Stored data
■ ■ ■
(** The body of [for (i = Slice.BeginIdx; i != End && Size > 0; ++i, --Size)];
    reading [MCInsts[i]] past the end is undefined. *)
Definition copy_step (Insts : list MCInst) (TotalSize : Z) (st : CopyState)
  : outcome CopyState :=
  match Insts !! Z.to_nat (ci st) with
  | None => Crash
  | Some MCI =>
    let MCIS' := <[Z.to_nat (TotalSize - cSize st) := MCI]> (cMCIS st) in
    let Traces := u32 (cTotalNumTraces st + 1) in
    let '(MDE', MAs') :=
      match cMAs st with
      | Some ((idx, MDA) :: chain) =>
        if idx =? ci st
        then (setMemoryAccessMD (cMDE st) MCI MDA Traces, Some chain)
        else (cMDE st, cMAs st)
      | _ => (cMDE st, cMAs st)
      end in
    Done (mkCopyState (cSize st - 1) MCIS' Traces MDE' (u64 (ci st + 1)) MAs')
  end.

Fixpoint copy_loop (fuel : nat) (Insts : list MCInst) (End TotalSize : Z)
    (st : CopyState) : outcome CopyState :=
  if negb (ci st =? End) && (0 <? cSize st) then
    match fuel with
    | O => OutOfFuel
    | S fuel' =>
      st' ← copy_step Insts TotalSize st;
      copy_loop fuel' Insts End TotalSize st'
    end
  else Done st.

(** The body of [for (auto &Slice : SelectedSlices)]; [TBs[TBIdx]->MCInsts]
    on a missing block is undefined. *)
Definition copy_slice (fuel : nat) (Blocks : list (option TranslationBlock))
    (TotalSize : Z) (Slice : TBSlice) (st : CopyState) : outcome CopyState :=
  match Blocks !! Z.to_nat (Index Slice) with
  | Some (Some TB) =>
    let End := Z.min (Z.of_nat (length (MCInsts TB))) (EndIdx Slice) in
    copy_loop fuel (MCInsts TB) End TotalSize
      (mkCopyState (cSize st) (cMCIS st) (cTotalNumTraces st) (cMDE st)
                   (BeginIdx Slice) (MemoryAccesses Slice))
  | _ => Crash
  end.

Fixpoint copy_slices (fuel : nat) (Blocks : list (option TranslationBlock))
    (TotalSize : Z) (Selected : list TBSlice) (st : CopyState)
  : outcome CopyState :=
  match Selected with
  | [] => Done st
  | Slice :: rest =>
    st' ← copy_slice fuel Blocks TotalSize Slice st;
    copy_slices fuel Blocks TotalSize rest st'
  end.

(** What a call leaves behind: the returned value, the broker, the output
    buffer and the metadata exchanger. *)
Record FetchResult (R : Type) : Type := mkFetchResult {
  frValue : R;
  frBroker : QemuBroker;
  frMCIS : list MCInst;
  frMDE : option MDExchanger
}.

Arguments mkFetchResult {R} _ _ _ _.
Arguments frValue {R} _.
Arguments frBroker {R} _.
Arguments frMCIS {R} _.
Arguments frMDE {R} _.

(** The broker after a call: the queue and the trace counter are what the
    call changes. *)
Definition set_queue_and_traces (B : QemuBroker) (Q : list TBSlice) (n : Z)
  : QemuBroker :=
  mkQemuBroker (TheTarget B) (BinRegions B) (CurBinRegion B) (CodeStartAddress B)
    (CurDisAsm B) (TBs B) Q (IsEndOfStream B) n.

(** [fetchRegion].  The wait on [QueueCV] with an empty queue and no end
    signal is [Blocked]: the call goes on from the state the receiver has
    produced by then, as a call made in that state does. *)
Definition fetchRegion (fuel : nat) (B : QemuBroker) (MCIS : list MCInst)
    (Size0 : Z) (MDE : option MDExchanger)
  : outcome (FetchResult (Z * RegionDescriptor)) :=
  if Size0 =? 0 then Done (mkFetchResult (0, NotEndOfRegion) B MCIS MDE)
  else
    let Size1 :=
      if (Size0 <? 0) || (Z.of_nat (length MCIS) <? Size0)
      then to_int (Z.of_nat (length MCIS)) else Size0 in
    let TotalSize := Size1 in
    match TBQueue B with
    | [] =>
      if IsEndOfStream B then Done (mkFetchResult (-1, EndOfStream) B MCIS MDE)
      else Blocked
    | _ =>
      sel ← select_loop fuel (TBs B) (mkSelectState Size1 (TBQueue B) [] false);
      cp ← copy_slices fuel (TBs B) TotalSize (selSelected sel)
             (mkCopyState Size1 MCIS (TotalNumTraces B) MDE 0 None);
      let B' := set_queue_and_traces B (selQueue sel) (cTotalNumTraces cp) in
      let RD :=
        match last (selSelected sel) with
        | Some s =>
          match Region s with
          | Some R => EndOfRegion (Description R)
          | None => NotEndOfRegion
          end
        | None => NotEndOfRegion
        end in
      Done (mkFetchResult (TotalSize - cSize cp, RD) B' (cMCIS cp) (cMDE cp))
    end.

(** [return fetchRegion(MCIS, Size, MDE).first]. *)
Definition fetch (fuel : nat) (B : QemuBroker) (MCIS : list MCInst)
    (Size0 : Z) (MDE : option MDExchanger) : outcome (FetchResult Z) :=
  r ← fetchRegion fuel B MCIS Size0 MDE;
  Done (mkFetchResult (fst (frValue r)) (frBroker r) (frMCIS r) (frMDE r)).

(** The instructions a call delivered: the filled front of the buffer. *)
Definition delivered {R} (count : R → Z) (r : FetchResult R) : list MCInst :=
  take (Z.to_nat (count (frValue r))) (frMCIS r).

End Broker.

Arguments mkFetchResult {MCInst R} _ _ _ _.
Arguments frValue {MCInst R} _.
Arguments frBroker {MCInst R} _.
Arguments frMCIS {MCInst R} _.
Arguments frMDE {MCInst R} _.

(** * Specification vocabulary *)

Section Vocabulary.

Context {MCInst : Type} `{EqDecision MCInst}.

(** The contract of [getInstruction] the adapter relies on: a successful
    decode reports at most the bytes it was handed. *)
Definition consumes_input (d : @Decoder MCInst) : Prop :=
  ∀ bytes addr MCI sz, d bytes addr = Some (MCI, sz) → 0 ≤ sz ≤ Z.of_nat (length bytes).

(** The counters of the inner decode loop, as long as they fit [unsigned]:
    [NumMCInsts] counts what the raw instruction has produced so far, and
    the skew offset has grown by one for each instruction after the first.
    [L0] and [K0] are the number of decoded instructions and the skew offset
    the loop started from. *)
Definition counts_ok (L0 K0 : Z) (st : @DecodeState MCInst) : Prop :=
  dsNumMCInsts st = Z.of_nat (length (dsMCInsts st)) - L0
  ∧ 0 ≤ dsNumMCInsts st
  ∧ dsSkewIdxOffset st = K0 + Z.max 0 (dsNumMCInsts st - 1).

(** What the loop over the raw instructions maintains, [k] of them done:
    the index counter, the skew offset bounded by the number of decoded
    instructions, and a skew map that only moves indices up. *)
Definition skew_ok (k : Z) (x : @DisasmState MCInst) : Prop :=
  xRawInstIdx x = k
  ∧ 0 ≤ xSkewIdxOffset x ≤ Z.of_nat (length (xMCInsts x))
  ∧ (∀ key v, xSkewIndicies x !! key = Some v → 0 ≤ key < k ∧ key < v)
  ∧ ((∃ key, is_Some (xSkewIndicies x !! key)) → 0 < xSkewIdxOffset x).

(** Every raw instruction is non-empty and the decode at its first byte
    succeeds; [VAddr0] is the address of the first of them. *)
Fixpoint first_decodes_succeed (d : @Decoder MCInst) (VAddr0 : Z)
    (raws : list RawInstTy) : Prop :=
  match raws with
  | [] => True
  | R :: rest =>
    R ≠ [] ∧ is_Some (d R (u64 (VAddr0 + 0)))
    ∧ first_decodes_succeed d (u64 (VAddr0 + Z.of_nat (length R))) rest
  end.

(** The block index of a slice is within the cache, at a registered block. *)
Definition registered (Blocks : list (option (@TranslationBlock MCInst))) (idx : Z)
  : Prop :=
  ∃ TB, Blocks !! Z.to_nat idx = Some (Some TB).

Definition queue_registered (Blocks : list (option (@TranslationBlock MCInst)))
    (Queue : list TBSlice) : Prop :=
  ∀ s, s ∈ Queue → registered Blocks (Index s).

(** The two vectors a block fills on decoding have one length. *)
Definition blocks_consistent (Blocks : list (option (@TranslationBlock MCInst)))
  : Prop :=
  ∀ (i : nat) TB, Blocks !! i = Some (Some TB) →
    length (VAddrOffsets TB) = length (MCInsts TB).

(** The broker moves when the receiver handles a message and when the
    consumer's call returns. *)
Inductive step : @QemuBroker MCInst → @QemuBroker MCInst → Prop :=
| step_receive fuel B m B' :
    handle_message fuel B m = Done B' → step B B'
| step_fetch fuel B MCIS n MDE r :
    fetchRegion fuel B MCIS n MDE = Done r → step B (frBroker r).

Definition reachable (T : @Target MCInst) (BR : option BinaryRegions)
    (B : @QemuBroker MCInst) : Prop :=
  rtc step (newBroker T BR) B.

(** The instructions a slice stands for, and those of a whole queue. *)
Definition slice_insts (Blocks : list (option (@TranslationBlock MCInst)))
    (s : TBSlice) : list MCInst :=
  match Blocks !! Z.to_nat (Index s) with
  | Some (Some TB) =>
    take (Z.to_nat (EndIdx s - BeginIdx s)) (drop (Z.to_nat (BeginIdx s)) (MCInsts TB))
  | _ => []
  end.

Definition queue_insts (Blocks : list (option (@TranslationBlock MCInst)))
    (Queue : list TBSlice) : list MCInst :=
  concat (map (slice_insts Blocks) Queue).

(** [k] calls of [fetch] with size 1 in a row: what they delivered, in
    order, and the broker they leave. *)
Fixpoint fetch_ones (fuel k : nat) (B : @QemuBroker MCInst) (MCIS : list MCInst)
    (MDE : option (@MDExchanger MCInst))
  : outcome (list MCInst * @QemuBroker MCInst) :=
  match k with
  | O => Done ([], B)
  | S k' =>
    r ← fetch fuel B MCIS 1 MDE;
    '(rest, B') ← fetch_ones fuel k' (frBroker r) (frMCIS r) (frMDE r);
    Done (delivered id r ++ rest, B')
  end.

(** The broker after a trace of messages, from the constructor on; the
    constructed broker itself if the trace goes wrong. *)
Definition run_trace (fuel : nat) (T : @Target MCInst) (BR : option BinaryRegions)
    (ms : list Message) : @QemuBroker MCInst :=
  match handle_messages fuel (newBroker T BR) ms with
  | Done B => B
  | _ => newBroker T BR
  end.

End Vocabulary.

(** A chain is index-sorted. *)
Definition chain_sorted (chain : MemoryAccessChain) : Prop :=
  ∀ (i j : nat) e1 e2, (i ≤ j)%nat → chain !! i = Some e1 → chain !! j = Some e2 →
    fst e1 ≤ fst e2.

(** The store and the load of the merge scenario, on instruction [i]. *)
Definition store_0x20 (i : Z) : FbMemAccess := mkFbMemAccess i true 32 4.
Definition load_0x22 (i : Z) : FbMemAccess := mkFbMemAccess i false 34 4.

(** A slice of four instructions whose two accesses both lie below 2. *)
Definition low_chain : MemoryAccessChain :=
  [(0, mkMDMemoryAccess true 32 4); (1, mkMDMemoryAccess false 64 8)].

Definition low_slice : TBSlice := mkTBSlice 0 0 4 None (Some low_chain).

(** * Concrete blocks and traces *)

(** A toy disassembler over one-byte opcodes: 255 does not decode, 144 is a
    one-byte instruction, any other byte starts an instruction that takes
    all the bytes handed over. *)
Definition toy_decoder : @Decoder Z := fun bytes _ =>
  match bytes with
  | [] => None
  | b :: _ =>
    if b =? 255 then None
    else if b =? 144 then Some (b, 1)
    else Some (b, Z.of_nat (length bytes))
  end.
■ ■ ■
Looking at the records above, return exactly the lines from the line with "(MDE : option (@MDExchanger MCInst))" to the line with "Definition chain_sorted (chain", both ends included.

Solution for this task
    (MDE : option (@MDExchanger MCInst))
  : outcome (list MCInst * @QemuBroker MCInst) :=
  match k with
  | O => Done ([], B)
  | S k' =>
    r ← fetch fuel B MCIS 1 MDE;
    '(rest, B') ← fetch_ones fuel k' (frBroker r) (frMCIS r) (frMDE r);
    Done (delivered id r ++ rest, B')
  end.

(** The broker after a trace of messages, from the constructor on; the
    constructed broker itself if the trace goes wrong. *)
Definition run_trace (fuel : nat) (T : @Target MCInst) (BR : option BinaryRegions)
    (ms : list Message) : @QemuBroker MCInst :=
  match handle_messages fuel (newBroker T BR) ms with
  | Done B => B
  | _ => newBroker T BR
  end.

End Vocabulary.

(** A chain is index-sorted. *)
Definition chain_sorted (chain : MemoryAccessChain) : Prop :=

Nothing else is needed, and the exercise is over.